* _INPUT DATA_:
◇ ◇ ◇ ◇ ◇ ◇ ◇

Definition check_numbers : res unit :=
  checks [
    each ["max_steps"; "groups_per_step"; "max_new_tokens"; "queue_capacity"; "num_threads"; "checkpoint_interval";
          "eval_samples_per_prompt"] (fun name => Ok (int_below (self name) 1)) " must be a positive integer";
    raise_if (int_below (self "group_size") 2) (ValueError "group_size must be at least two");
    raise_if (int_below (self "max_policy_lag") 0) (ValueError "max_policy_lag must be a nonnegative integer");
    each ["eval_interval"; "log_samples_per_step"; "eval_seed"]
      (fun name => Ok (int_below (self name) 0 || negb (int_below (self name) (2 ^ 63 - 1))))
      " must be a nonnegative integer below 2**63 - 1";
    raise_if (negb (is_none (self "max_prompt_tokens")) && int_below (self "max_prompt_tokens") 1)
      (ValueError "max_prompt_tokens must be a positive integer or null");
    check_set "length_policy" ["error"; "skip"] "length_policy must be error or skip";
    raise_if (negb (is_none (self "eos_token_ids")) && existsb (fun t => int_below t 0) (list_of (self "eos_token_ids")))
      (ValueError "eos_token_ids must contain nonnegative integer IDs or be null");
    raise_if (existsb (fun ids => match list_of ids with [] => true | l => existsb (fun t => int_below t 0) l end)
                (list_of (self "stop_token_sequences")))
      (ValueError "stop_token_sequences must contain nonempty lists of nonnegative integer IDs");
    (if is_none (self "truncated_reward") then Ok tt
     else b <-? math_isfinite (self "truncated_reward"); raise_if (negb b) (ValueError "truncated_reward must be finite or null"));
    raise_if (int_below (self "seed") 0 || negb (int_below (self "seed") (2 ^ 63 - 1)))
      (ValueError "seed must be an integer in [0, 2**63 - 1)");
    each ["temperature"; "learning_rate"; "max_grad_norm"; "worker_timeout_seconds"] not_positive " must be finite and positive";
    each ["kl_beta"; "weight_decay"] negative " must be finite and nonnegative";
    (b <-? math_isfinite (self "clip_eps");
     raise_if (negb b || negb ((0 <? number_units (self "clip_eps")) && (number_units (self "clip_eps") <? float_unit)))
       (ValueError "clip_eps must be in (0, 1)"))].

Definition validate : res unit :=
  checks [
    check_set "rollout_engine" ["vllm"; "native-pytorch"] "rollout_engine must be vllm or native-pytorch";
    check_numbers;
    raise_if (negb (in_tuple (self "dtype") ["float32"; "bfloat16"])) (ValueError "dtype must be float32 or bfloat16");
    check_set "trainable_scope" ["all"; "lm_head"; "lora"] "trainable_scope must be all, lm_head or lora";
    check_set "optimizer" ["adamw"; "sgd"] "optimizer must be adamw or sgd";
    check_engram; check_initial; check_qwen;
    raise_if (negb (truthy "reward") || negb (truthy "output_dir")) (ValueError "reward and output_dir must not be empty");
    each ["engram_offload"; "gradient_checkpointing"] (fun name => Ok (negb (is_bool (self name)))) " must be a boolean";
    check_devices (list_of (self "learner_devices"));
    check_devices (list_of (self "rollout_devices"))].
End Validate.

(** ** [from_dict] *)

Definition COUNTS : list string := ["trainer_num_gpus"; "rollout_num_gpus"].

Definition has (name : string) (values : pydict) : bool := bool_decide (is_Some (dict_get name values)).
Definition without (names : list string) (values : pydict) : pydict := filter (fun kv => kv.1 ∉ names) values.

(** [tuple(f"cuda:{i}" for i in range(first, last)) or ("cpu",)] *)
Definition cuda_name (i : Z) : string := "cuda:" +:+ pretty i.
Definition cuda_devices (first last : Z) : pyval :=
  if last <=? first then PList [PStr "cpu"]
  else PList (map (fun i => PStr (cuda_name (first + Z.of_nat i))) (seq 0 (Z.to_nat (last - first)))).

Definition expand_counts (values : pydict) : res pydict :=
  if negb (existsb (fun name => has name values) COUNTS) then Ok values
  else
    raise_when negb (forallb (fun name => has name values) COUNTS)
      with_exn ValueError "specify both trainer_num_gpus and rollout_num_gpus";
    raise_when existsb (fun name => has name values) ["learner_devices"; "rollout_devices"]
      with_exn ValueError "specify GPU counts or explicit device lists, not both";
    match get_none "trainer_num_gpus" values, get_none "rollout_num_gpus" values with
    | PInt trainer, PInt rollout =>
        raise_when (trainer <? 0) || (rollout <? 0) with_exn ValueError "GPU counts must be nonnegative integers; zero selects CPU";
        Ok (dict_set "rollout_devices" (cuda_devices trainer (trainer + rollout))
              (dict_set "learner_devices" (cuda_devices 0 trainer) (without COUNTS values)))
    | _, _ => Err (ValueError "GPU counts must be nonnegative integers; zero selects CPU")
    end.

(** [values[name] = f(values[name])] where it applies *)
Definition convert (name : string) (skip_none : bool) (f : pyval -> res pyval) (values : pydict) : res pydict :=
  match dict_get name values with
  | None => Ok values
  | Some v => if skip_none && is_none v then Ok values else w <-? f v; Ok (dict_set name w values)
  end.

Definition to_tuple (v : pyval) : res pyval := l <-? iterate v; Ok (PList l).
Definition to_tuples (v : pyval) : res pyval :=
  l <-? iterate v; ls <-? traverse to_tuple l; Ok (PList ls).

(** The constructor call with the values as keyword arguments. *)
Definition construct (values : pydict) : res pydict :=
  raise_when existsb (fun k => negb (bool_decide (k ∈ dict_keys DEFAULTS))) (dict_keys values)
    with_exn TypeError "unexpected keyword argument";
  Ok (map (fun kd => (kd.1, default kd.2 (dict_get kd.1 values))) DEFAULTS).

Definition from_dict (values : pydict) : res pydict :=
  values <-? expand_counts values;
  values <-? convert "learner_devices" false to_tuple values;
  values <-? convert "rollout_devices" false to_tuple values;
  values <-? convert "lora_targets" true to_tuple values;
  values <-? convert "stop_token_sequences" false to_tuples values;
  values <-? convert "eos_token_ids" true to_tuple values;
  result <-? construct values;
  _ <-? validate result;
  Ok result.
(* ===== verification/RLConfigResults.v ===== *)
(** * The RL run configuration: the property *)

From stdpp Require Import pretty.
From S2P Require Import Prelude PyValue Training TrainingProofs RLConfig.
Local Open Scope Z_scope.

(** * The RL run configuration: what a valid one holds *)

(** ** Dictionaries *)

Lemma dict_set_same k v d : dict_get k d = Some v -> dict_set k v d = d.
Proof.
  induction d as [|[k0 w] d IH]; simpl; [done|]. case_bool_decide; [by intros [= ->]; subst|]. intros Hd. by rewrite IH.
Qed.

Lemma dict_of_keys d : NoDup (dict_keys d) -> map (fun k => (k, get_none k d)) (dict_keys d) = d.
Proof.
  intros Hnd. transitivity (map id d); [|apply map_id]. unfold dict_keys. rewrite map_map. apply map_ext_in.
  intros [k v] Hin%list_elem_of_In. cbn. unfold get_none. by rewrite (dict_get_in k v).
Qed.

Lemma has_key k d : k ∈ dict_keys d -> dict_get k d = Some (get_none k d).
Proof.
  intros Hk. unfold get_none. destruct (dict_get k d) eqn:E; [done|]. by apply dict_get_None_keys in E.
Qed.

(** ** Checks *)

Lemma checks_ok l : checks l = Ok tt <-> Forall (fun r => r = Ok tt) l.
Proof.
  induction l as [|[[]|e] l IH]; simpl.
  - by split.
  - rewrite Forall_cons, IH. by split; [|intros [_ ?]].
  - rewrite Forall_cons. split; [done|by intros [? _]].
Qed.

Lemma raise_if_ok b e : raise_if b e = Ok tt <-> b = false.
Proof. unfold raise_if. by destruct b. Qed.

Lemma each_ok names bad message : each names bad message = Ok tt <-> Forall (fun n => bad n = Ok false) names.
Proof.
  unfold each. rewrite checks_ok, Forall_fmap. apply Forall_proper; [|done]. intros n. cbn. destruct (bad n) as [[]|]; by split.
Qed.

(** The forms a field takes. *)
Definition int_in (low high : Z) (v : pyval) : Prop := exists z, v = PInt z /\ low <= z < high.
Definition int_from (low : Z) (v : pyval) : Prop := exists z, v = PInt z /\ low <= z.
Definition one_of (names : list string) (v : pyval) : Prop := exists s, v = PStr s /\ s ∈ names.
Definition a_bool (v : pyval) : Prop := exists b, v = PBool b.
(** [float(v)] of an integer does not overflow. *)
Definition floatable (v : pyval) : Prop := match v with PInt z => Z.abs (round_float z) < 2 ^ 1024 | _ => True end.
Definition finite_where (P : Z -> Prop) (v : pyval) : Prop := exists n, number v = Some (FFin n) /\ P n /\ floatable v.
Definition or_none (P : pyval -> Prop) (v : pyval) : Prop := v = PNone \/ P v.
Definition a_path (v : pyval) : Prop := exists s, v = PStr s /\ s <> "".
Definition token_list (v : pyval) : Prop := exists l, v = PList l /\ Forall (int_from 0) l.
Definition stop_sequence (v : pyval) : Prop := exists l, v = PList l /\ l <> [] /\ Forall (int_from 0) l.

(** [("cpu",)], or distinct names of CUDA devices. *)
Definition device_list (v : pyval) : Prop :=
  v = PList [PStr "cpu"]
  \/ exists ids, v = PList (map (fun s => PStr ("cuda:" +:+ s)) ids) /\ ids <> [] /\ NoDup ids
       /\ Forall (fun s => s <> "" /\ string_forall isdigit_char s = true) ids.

◇ ◇ ◇ ◇ ◇ ◇ ◇

* _TASK STATEMENT_: Write out, from the lines above, only those from the line with "(fun name => Ok (int_below (self name) 0" to the line with "must contain nonnegative", exactly as given, including the first and the last.

* _RESPONSE TO THIS EXERCISE_:
      (fun name => Ok (int_below (self name) 0 || negb (int_below (self name) (2 ^ 63 - 1))))
      " must be a nonnegative integer below 2**63 - 1";
    raise_if (negb (is_none (self "max_prompt_tokens")) && int_below (self "max_prompt_tokens") 1)
      (ValueError "max_prompt_tokens must be a positive integer or null");
    check_set "length_policy" ["error"; "skip"] "length_policy must be error or skip";
    raise_if (negb (is_none (self "eos_token_ids")) && existsb (fun t => int_below t 0) (list_of (self "eos_token_ids")))
      (ValueError "eos_token_ids must contain nonnegative integer IDs or be null");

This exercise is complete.